- Mark as New
- Bookmark
- Subscribe
- Mute
- Subscribe to RSS Feed
- Permalink
- Report Inappropriate Content
Hi everyone,
I have an issue when I try to run my oneapi kernel by passing my arguments with "stable annotated_arg". I try to use a "for" loop with those "stable" arguments as variable in simulation but it is very slow and doesn't work very well whereas when i use classic "int" declared in the kernel without using an argument variable I don't have this issue in the "for" loop and the simulation work fine and fast. Do you have an idea of what could be the issue ? Thank you !
DorianL
Link Copied
- Mark as New
- Bookmark
- Subscribe
- Mute
- Subscribe to RSS Feed
- Permalink
- Report Inappropriate Content
Hi DorianL,
Can try to check out the optimization reference from the guide below:
https://www.intel.com/content/www/us/en/docs/oneapi-fpga-add-on/optimization-guide/2023-1/loops.html
Thanks.
Regards,
Aik Eu
- Mark as New
- Bookmark
- Subscribe
- Mute
- Subscribe to RSS Feed
- Permalink
- Report Inappropriate Content
Hi @aikeu,
Thank you for your reply, I already checked the documentation and I think the issue is that my inner loop is dynamic because it is an input of my IP (the number of column of the picture to process).
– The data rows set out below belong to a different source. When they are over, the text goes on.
Lemma F64_pos_ge (f : R) : F64 f -> 0 < f -> bpow (-1074) <= f.
Proof.
  intros (m & e & -> & Hm & He) H.
  pose proof (bpow_pos e) as Pe.
  assert (0 < IZR m) as Hm0 by nra.
  apply lt_IZR in Hm0. assert (1 <= IZR m) by (apply IZR_le; lia).
  pose proof (bpow_le _ _ He). nra.
Qed.

(** The canonical mantissa of a float in the normal range. *)
Lemma F64_canonical (a : R) :
  F64 a -> a <> 0 -> (-1022 <= mag a)%Z ->
  exists n : Z, a = IZR n * bpow (mag a - 52) /\
                (2 ^ 52 <= Z.abs n < 2 ^ 53)%Z.
Proof.
  intros (m & e & -> & Hm & He) Ha Hk.
  set (a := IZR m * bpow e) in *. set (k := mag a) in *.
  destruct (mag_spec a Ha) as [L U]. fold k in L, U.
  assert (k - 52 <= e)%Z as Hle.
  { destruct (Z_le_gt_dec (k - 52) e) as [Le | Gt]; [exact Le | exfalso].
    assert (Rabs a < bpow k); [| lra].
    unfold a. rewrite Rabs_mult, (Rabs_right (bpow e)) by (left; apply bpow_pos).
    apply Rlt_le_trans with (IZR (2 ^ 53) * bpow e).
    - apply Rmult_lt_compat_r; [apply bpow_pos |]. now apply Rabs_IZR_lt.
    - rewrite <- bpow_nonneg by lia. rewrite <- bpow_add. apply bpow_le. lia. }
  exists (m * 2 ^ (e - (k - 52)))%Z.
  assert (a = IZR (m * 2 ^ (e - (k - 52))) * bpow (k - 52)) as Ea.
  { unfold a. rewrite mult_IZR, <- bpow_nonneg by lia.
    rewrite Rmult_assoc, <- bpow_add. do 2 f_equal. lia. }
  split; [exact Ea |].
  set (n := (m * 2 ^ (e - (k - 52)))%Z) in *.
  rewrite Ea, Rabs_mult, (Rabs_right (bpow (k - 52))) in L, U
    by (left; apply bpow_pos).
  rewrite <- abs_IZR in L, U.
  pose proof (bpow_pos (k - 52)) as P.
  replace (bpow k) with (IZR (2 ^ 52) * bpow (k - 52)) in L.
  2:{ rewrite <- bpow_nonneg by lia. rewrite <- bpow_add. f_equal. lia. }
  replace (bpow (k + 1)) with (IZR (2 ^ 53) * bpow (k - 52)) in U.
  2:{ rewrite <- bpow_nonneg by lia. rewrite <- bpow_add. f_equal. lia. }
  split.
  - apply le_IZR. apply (Rmult_le_reg_r (bpow (k - 52))); [exact P | exact L].
  - apply lt_IZR. apply (Rmult_lt_reg_r (bpow (k - 52))); [exact P | exact U].
Qed.
(** * node-object-sync: an object kept in step with a file

    A shallow embedding of [src/index.ts] (class [ObjectSync]), of its twin
    [ObjectFile] and of [src/timer.ts] ([createLazyTimer]), with the parts
    of the JavaScript run time they rest on: ordinary objects with data
    properties, the [Reflect] operations, [JSON], the [fs] calls and the
    timer queue. *)

From Stdlib Require Import ZArith String Ascii List Bool Lia.
From stdpp Require Import base option gmap strings list pretty.

#[local] Set Warnings "-register-all".

Local Open Scope string_scope.
Local Open Scope list_scope.
Local Open Scope nat_scope.

(** ** Exceptions *)

Inductive errno := ENOENT | EEXIST | EISDIR | ENOTDIR | EACCES.

(** What a call can throw: a file system error, the errors of the language
    itself, or whatever a caller-supplied codec throws. *)
Inductive error :=
  | IOError (code : errno)
  | SyntaxError
  | TypeError
  | UserError (msg : string).

Inductive result (A : Type) :=
  | Ok (a : A)
  | Throw (e : error).
Arguments Ok {A} a.
Arguments Throw {A} e.

Definition is_IOError (e : error) : bool :=
  match e with IOError _ => true | _ => false end.

(** ** Values and objects *)

(** The values a property can hold.  Numbers are the integers and NaN;
    a nested record is held by value. *)
Inductive value :=
  | VUndefined
  | VNull
  | VBool (b : bool)
  | VNum (n : Z)
  | VNaN
  | VStr (s : string)
  | VObject (fields : list (string * value)).
(** [QueueStore.mark_done] *)
Definition mark_done (ts : Z) (job_id : string) (t : Table) : Table :=
  update_where (has_id job_id)
    (fun r => mkJob (id r) (obra_nome r) (pasta r) (payload_json r) "done" (tries r)
                    (last_error r) (created_at r) ts (available_at r) None None None) t.

(** [QueueStore.mark_failed]; returns [(tries, status)] and the new table. *)
Definition mark_failed (ts : Z) (job_id error : string) (requeue : bool) (max_tries : Z)
    (t : Table) : (Z * string) * Table :=
  let tries' := (match lookup job_id t with Some row => tries row | None => 0 end) + 1 in
  let '(status', available') :=
    if requeue && (tries' <? max_tries)
    then ("queued"%string, Some (ts + _compute_backoff_seconds tries'))
    else ("failed"%string, None) in
  ((tries', status'),
   update_where (has_id job_id)
     (fun r => mkJob (id r) (obra_nome r) (pasta r) (payload_json r) status' tries'
                     (Some error) (created_at r) ts available' None None None) t).

End QueueStore.

(** ** [shared/download_store.py] *)

Module DownloadStore.

(** A row of table [download_jobs] (and the dataclass [DownloadJob]); every
    column is NOT NULL, with [0] and the empty string as defaults. *)
Record DownloadJob := mkJob {
  id : Z;
  job_id : string;
  url : string;
  nome : string;
  pasta : string;
  expected_total : Z;
  batch_size : Z;
  status : string;
  tries : Z;
  available_at : Z;
  last_error : string;
  result_json : string;
  summary_json : string;
  worker_id : string;
  processing_started_at : Z;
  heartbeat_at : Z;
  chapter : Z;
  progress : Z;
  total_images : Z;
  state : string;
  created_at : Z;
  updated_at : Z
}.

Definition Table := list DownloadJob.

Definition has_job_id (jid : string) (r : DownloadJob) : bool := String.eqb (job_id r) jid.

(** [get_job_by_job_id] *)
Definition get_job_by_job_id (jid : string) (t : Table) : option DownloadJob :=
  select_one (has_job_id jid) t.

(** [INTEGER PRIMARY KEY AUTOINCREMENT]: one more than the largest rowid. *)
Definition next_rowid (t : Table) : Z :=
  1 + fold_right (fun r m => Z.max (id r) m) 0 t.

(** [status IN ('downloading','validating')] *)
Definition active (r : DownloadJob) : bool :=
  String.eqb (status r) "downloading" || String.eqb (status r) "validating".

(** [job_id or str(uuid.uuid4())]; the fresh uuid is an input. *)
Definition jid_or (jid : option string) (uuid : string) : string :=
  match jid with
  | Some j => if String.eqb j EmptyString then uuid else j
  | None => uuid
  end.
(** * Booking and payment core of Esport Coach Connect

    A shallow embedding of the two Express services that own the booking
    life cycle:

    - [services/session-service/src/main.js]  (module [SessionService])
    - the payment service                       (module [PaymentService])

    Both services talk to the same PostgreSQL database ([scripts/init-db.sql]),
    which is modelled by the record [Db]: every table with a primary key is a
    finite map from the key to the remaining columns.  A request handler is a
    function from its inputs (request, clock, generated uuid) and the database
    to an [Outcome]: the HTTP response, the database after the handler, and
    the effects it performed (console events, calls to the payment provider).

    Conventions of the model:
    - instants (TIMESTAMPTZ, JS [Date]) are integers, milliseconds since the
      epoch; an INTERVAL built from ["<n> minutes"] is the integer [n];
    - DECIMAL amounts and the JS number [hoursUntilStart] are rationals; the
      comparisons the code makes on them ([< 2], [>= 24]) are exact on the
      quotients of millisecond differences, so nothing is lost to rounding;
    - stored identifiers are uuid values, written the way PostgreSQL prints
      them; the texts that arrive in a path are read by [uuid_in] (module
      [Wire]), and the identifiers of a request body are ordinary when they
      are written that way ([ordinary_request]);
    - a statement that violates a constraint of the schema throws, and the
      handler's [catch] turns that into a 500 response. *)

From Stdlib Require Import ZArith QArith Ascii String List Bool Lia.
From stdpp Require Import gmap strings list fin_maps pretty.

Local Open Scope Z_scope.
Local Open Scope string_scope.

(** ** Basic data *)

Abbreviation Id := string.
Abbreviation Instant := Z.

(** CHECK (status IN ('pending','confirmed','in_progress','completed','cancelled')) *)
Inductive BookingStatus :=
  | pending | confirmed | in_progress | completed | cancelled.
Definition sum_R (l : list R) : R := fold_right Rplus 0%R l.

(** [t / c] for a scalar [c] *)
Definition tdiv (t : tensor3 R) (c : R) : tensor3 R :=
  map (map (map (fun x => (x / c)%R))) t.

(** [t.shape[-1]].  A nested list with no row has lost its channel count;
    it has no entry to divide either. *)
Definition last_dim (t : tensor3 R) : nat :=
  match t with
  | (row :: _) :: _ => length row
  | _ => O
  end.

Definition dot (u v : list R) : R := sum_R (zip_with Rmult u v).

(** [torch.einsum("nlc,nsc->nls", a, b)] *)
Definition einsum_nlc_nsc (a b : tensor3 R) : tensor3 R :=
  zip_with (fun ma mb => map (fun u => map (fun v => dot u v) mb) ma) a b.

(** [mask_c0[..., None] * mask_c1[:, None]] *)
Definition outer_and (mask_c0 mask_c1 : tensor2 bool) : tensor3 bool :=
  zip_with (fun r0 r1 => map (fun x => map (fun y => x && y) r1) r0)
           mask_c0 mask_c1.

(** [t.masked_fill_(mask, value)] *)
Definition masked_fill (t : tensor3 R) (mask : tensor3 bool) (value : R)
  : tensor3 R :=
  zip_with (zip_with (zip_with (fun x (c : bool) => if c then value else x)))
           t mask.

(** [F.softmax(t, 1)]: normalisation over the second axis (the cells of
    image 0), as the quotient of exponentials that the kernel computes after
    subtracting the maximum. *)
Definition softmax_dim1 (t : tensor3 R) : tensor3 R :=
  map (fun mb =>
         map (fun row =>
                mapi (fun j x => (exp x / sum_R (map exp (column 0%R mb j)))%R)
                     row)
             mb)
      t.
I tried to solve the issue by bounding the loop with a random number like it is made in the example of the documentation, but my kernel doesn't accept the rand() function because it's an external SYCL function. Do you have an idea of how I could make my kernel work ?
Thank you !
DorianL
- Mark as New
- Bookmark
- Subscribe
- Mute
- Subscribe to RSS Feed
- Permalink
- Report Inappropriate Content
Hi @DorianL,
Greetings, just to further understand the issues you mention that you have a inner loop issues.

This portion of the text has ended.